[Stored data entries]
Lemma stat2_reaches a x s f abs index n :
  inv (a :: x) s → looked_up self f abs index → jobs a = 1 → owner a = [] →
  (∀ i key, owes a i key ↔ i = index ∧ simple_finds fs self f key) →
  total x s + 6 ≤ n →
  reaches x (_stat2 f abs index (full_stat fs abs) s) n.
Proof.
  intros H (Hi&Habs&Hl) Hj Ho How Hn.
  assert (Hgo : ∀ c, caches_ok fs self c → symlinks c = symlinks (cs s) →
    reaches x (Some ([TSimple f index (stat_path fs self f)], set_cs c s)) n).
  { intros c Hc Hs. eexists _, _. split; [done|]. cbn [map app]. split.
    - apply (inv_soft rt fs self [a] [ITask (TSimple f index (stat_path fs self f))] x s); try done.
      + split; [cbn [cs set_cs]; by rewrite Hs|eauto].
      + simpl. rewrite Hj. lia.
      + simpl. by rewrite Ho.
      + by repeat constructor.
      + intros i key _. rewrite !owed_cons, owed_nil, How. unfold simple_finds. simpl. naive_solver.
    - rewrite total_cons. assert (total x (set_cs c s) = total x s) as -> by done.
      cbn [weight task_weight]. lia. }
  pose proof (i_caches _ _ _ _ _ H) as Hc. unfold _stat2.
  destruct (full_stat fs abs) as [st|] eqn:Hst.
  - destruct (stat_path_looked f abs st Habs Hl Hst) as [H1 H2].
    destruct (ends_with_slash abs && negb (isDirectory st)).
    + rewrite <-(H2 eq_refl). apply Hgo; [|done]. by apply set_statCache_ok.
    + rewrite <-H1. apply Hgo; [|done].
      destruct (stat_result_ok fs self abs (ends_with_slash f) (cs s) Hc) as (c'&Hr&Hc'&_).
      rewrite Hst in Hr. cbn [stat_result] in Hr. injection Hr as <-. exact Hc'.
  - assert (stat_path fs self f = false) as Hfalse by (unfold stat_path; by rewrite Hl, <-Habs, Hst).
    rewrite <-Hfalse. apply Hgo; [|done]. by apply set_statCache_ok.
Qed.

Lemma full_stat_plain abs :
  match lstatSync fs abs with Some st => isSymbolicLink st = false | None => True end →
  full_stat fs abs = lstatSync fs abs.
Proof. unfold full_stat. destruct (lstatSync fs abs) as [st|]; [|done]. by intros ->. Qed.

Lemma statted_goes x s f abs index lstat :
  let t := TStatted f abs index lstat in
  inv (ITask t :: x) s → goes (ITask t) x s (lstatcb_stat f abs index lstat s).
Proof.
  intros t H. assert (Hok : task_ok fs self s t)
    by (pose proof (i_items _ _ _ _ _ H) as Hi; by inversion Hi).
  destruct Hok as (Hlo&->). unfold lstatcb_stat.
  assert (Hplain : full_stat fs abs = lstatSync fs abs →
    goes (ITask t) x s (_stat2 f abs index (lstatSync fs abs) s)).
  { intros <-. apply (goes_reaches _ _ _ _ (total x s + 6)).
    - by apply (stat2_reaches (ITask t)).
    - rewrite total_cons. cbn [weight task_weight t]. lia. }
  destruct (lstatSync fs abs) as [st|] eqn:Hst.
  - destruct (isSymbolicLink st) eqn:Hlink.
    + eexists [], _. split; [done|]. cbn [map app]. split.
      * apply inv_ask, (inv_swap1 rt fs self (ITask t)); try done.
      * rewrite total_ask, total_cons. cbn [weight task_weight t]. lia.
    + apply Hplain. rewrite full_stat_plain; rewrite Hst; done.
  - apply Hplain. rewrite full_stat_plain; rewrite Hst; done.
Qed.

* * *

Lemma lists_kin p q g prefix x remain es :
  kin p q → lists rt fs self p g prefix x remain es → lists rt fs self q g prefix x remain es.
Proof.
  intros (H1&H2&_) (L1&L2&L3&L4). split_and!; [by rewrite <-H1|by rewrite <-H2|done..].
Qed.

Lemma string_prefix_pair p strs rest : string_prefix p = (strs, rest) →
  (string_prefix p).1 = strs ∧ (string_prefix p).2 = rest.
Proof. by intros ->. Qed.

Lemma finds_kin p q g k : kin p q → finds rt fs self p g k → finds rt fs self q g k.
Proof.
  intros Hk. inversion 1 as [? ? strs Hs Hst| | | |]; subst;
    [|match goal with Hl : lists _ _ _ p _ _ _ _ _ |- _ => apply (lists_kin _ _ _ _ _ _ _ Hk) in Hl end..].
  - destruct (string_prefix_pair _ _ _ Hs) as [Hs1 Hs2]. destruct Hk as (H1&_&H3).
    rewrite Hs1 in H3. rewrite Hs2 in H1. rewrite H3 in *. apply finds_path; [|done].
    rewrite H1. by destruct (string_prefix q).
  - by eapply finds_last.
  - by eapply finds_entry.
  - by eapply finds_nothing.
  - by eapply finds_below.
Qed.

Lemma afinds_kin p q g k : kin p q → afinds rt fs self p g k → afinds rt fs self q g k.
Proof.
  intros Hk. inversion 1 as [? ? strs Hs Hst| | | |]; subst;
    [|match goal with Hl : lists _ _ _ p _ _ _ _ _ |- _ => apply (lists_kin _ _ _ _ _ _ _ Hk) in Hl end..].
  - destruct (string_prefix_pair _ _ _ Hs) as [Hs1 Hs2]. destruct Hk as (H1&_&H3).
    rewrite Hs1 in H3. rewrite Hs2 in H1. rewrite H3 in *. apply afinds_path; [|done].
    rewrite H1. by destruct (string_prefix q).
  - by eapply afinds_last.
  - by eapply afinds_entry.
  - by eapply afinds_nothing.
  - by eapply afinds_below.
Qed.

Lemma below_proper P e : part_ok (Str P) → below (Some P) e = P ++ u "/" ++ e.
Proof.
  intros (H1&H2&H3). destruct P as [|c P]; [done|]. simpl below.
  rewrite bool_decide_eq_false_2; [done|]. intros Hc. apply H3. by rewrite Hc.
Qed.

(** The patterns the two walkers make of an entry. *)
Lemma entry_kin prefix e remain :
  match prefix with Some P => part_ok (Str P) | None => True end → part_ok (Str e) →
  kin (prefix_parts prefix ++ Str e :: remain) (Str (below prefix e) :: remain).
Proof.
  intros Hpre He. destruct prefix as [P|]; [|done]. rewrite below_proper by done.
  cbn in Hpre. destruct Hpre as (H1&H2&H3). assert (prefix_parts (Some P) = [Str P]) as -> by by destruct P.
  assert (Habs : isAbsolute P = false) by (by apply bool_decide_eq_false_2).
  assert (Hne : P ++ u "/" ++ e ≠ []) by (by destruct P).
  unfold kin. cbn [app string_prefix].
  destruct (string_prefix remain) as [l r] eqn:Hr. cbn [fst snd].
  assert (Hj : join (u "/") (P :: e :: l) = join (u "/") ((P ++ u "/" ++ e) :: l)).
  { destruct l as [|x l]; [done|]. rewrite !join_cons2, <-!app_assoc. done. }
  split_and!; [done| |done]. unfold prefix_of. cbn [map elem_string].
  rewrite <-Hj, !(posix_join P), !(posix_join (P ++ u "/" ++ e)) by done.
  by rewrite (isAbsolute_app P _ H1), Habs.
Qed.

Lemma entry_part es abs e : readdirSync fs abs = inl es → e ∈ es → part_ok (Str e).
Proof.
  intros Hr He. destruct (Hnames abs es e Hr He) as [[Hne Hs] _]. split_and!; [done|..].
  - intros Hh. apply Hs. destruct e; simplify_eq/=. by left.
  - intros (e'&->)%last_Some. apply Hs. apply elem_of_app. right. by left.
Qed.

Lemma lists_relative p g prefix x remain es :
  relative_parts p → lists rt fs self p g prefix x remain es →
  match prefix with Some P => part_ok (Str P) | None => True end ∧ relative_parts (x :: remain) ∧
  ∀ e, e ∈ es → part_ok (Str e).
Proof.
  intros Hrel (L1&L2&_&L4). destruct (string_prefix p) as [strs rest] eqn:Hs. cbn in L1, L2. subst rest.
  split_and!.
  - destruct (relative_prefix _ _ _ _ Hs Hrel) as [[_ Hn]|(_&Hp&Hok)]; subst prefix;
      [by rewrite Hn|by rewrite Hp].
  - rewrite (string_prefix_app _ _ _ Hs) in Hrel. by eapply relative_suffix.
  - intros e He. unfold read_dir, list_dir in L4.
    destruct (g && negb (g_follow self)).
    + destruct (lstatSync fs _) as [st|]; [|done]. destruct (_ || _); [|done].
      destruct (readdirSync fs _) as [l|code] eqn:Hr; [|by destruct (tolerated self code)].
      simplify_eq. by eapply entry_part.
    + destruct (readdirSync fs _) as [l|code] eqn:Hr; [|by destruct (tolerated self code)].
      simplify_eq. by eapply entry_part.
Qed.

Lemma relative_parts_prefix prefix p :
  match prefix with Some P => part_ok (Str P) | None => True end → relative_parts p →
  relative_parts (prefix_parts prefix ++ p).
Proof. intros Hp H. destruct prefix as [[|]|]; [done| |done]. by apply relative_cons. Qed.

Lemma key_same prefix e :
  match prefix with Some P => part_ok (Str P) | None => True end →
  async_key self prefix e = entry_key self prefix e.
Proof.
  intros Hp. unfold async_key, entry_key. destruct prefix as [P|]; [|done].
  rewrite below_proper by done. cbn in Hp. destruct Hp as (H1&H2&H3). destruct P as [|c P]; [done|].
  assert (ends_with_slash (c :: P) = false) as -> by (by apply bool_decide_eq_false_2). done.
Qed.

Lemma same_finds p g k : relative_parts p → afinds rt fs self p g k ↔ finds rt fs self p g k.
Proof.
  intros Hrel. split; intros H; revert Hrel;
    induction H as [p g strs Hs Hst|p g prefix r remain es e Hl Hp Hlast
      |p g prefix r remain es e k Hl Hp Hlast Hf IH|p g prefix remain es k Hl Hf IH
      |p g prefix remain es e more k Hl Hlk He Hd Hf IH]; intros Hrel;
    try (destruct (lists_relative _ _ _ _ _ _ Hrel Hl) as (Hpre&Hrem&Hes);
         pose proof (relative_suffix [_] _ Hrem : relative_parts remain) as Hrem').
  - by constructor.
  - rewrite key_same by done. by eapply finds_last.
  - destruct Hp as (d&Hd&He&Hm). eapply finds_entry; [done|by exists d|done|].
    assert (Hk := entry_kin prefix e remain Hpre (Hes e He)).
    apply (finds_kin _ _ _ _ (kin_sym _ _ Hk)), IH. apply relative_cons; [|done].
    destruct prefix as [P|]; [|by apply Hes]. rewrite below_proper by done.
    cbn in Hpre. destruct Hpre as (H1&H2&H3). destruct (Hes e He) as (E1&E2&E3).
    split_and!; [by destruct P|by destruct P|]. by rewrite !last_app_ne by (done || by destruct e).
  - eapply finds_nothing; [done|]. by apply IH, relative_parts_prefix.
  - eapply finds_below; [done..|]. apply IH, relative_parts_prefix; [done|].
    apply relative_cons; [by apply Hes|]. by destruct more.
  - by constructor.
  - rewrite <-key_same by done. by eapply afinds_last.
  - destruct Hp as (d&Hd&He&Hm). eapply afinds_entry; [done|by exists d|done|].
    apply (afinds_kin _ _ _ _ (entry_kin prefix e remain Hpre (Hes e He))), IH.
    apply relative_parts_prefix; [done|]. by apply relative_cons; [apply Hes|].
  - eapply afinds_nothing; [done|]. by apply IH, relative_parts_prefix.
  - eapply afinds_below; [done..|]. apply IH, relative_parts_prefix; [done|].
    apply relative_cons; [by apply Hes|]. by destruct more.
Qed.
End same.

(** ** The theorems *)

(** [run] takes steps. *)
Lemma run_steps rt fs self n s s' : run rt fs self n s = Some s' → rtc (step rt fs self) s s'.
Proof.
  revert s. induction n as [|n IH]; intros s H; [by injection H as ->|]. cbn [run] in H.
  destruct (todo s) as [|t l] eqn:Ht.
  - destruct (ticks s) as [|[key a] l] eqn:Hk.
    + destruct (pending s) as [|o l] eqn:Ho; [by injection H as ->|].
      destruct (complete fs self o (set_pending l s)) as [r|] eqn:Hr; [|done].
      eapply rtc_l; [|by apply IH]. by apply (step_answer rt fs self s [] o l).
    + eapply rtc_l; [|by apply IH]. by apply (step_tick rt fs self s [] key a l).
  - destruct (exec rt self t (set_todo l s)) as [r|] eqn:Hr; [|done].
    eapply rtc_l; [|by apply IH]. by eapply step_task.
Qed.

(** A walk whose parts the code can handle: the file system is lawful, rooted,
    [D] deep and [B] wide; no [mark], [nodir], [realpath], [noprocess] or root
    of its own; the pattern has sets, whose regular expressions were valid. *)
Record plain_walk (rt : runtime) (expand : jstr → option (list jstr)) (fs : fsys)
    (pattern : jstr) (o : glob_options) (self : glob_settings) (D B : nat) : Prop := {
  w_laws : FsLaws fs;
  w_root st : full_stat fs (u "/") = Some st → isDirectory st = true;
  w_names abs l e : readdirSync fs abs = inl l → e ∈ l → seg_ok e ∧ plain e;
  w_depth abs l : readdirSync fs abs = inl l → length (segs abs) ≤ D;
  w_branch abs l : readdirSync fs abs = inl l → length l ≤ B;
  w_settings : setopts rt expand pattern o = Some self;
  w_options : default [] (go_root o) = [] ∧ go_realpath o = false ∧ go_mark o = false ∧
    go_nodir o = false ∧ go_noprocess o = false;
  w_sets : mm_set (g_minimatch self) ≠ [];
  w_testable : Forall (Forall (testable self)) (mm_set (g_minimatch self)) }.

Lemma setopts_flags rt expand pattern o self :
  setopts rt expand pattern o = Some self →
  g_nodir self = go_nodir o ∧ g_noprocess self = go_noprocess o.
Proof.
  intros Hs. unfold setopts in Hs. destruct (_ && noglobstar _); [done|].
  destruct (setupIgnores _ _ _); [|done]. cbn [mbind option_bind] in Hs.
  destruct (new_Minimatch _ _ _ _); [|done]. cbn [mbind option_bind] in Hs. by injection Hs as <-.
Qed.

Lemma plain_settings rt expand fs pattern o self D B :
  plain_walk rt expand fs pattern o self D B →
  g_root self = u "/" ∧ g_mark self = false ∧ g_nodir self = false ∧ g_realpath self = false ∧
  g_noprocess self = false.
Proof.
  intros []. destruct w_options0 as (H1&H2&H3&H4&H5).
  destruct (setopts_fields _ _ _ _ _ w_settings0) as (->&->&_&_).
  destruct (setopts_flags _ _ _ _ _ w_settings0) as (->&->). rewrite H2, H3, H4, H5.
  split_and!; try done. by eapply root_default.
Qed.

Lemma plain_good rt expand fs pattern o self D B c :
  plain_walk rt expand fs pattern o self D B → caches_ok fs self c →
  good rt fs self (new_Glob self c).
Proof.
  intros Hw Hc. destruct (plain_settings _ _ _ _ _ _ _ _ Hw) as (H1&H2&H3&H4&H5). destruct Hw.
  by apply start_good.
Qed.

## Your assignment
From the records above, copy only the lines starting with the line that holds "inv (a :: x)" and going on through the line that holds "- apply (inv_soft", exactly as written.

## Solved problem
  inv (a :: x) s → looked_up self f abs index → jobs a = 1 → owner a = [] →
  (∀ i key, owes a i key ↔ i = index ∧ simple_finds fs self f key) →
  total x s + 6 ≤ n →
  reaches x (_stat2 f abs index (full_stat fs abs) s) n.
Proof.
  intros H (Hi&Habs&Hl) Hj Ho How Hn.
  assert (Hgo : ∀ c, caches_ok fs self c → symlinks c = symlinks (cs s) →
    reaches x (Some ([TSimple f index (stat_path fs self f)], set_cs c s)) n).
  { intros c Hc Hs. eexists _, _. split; [done|]. cbn [map app]. split.
    - apply (inv_soft rt fs self [a] [ITask (TSimple f index (stat_path fs self f))] x s); try done.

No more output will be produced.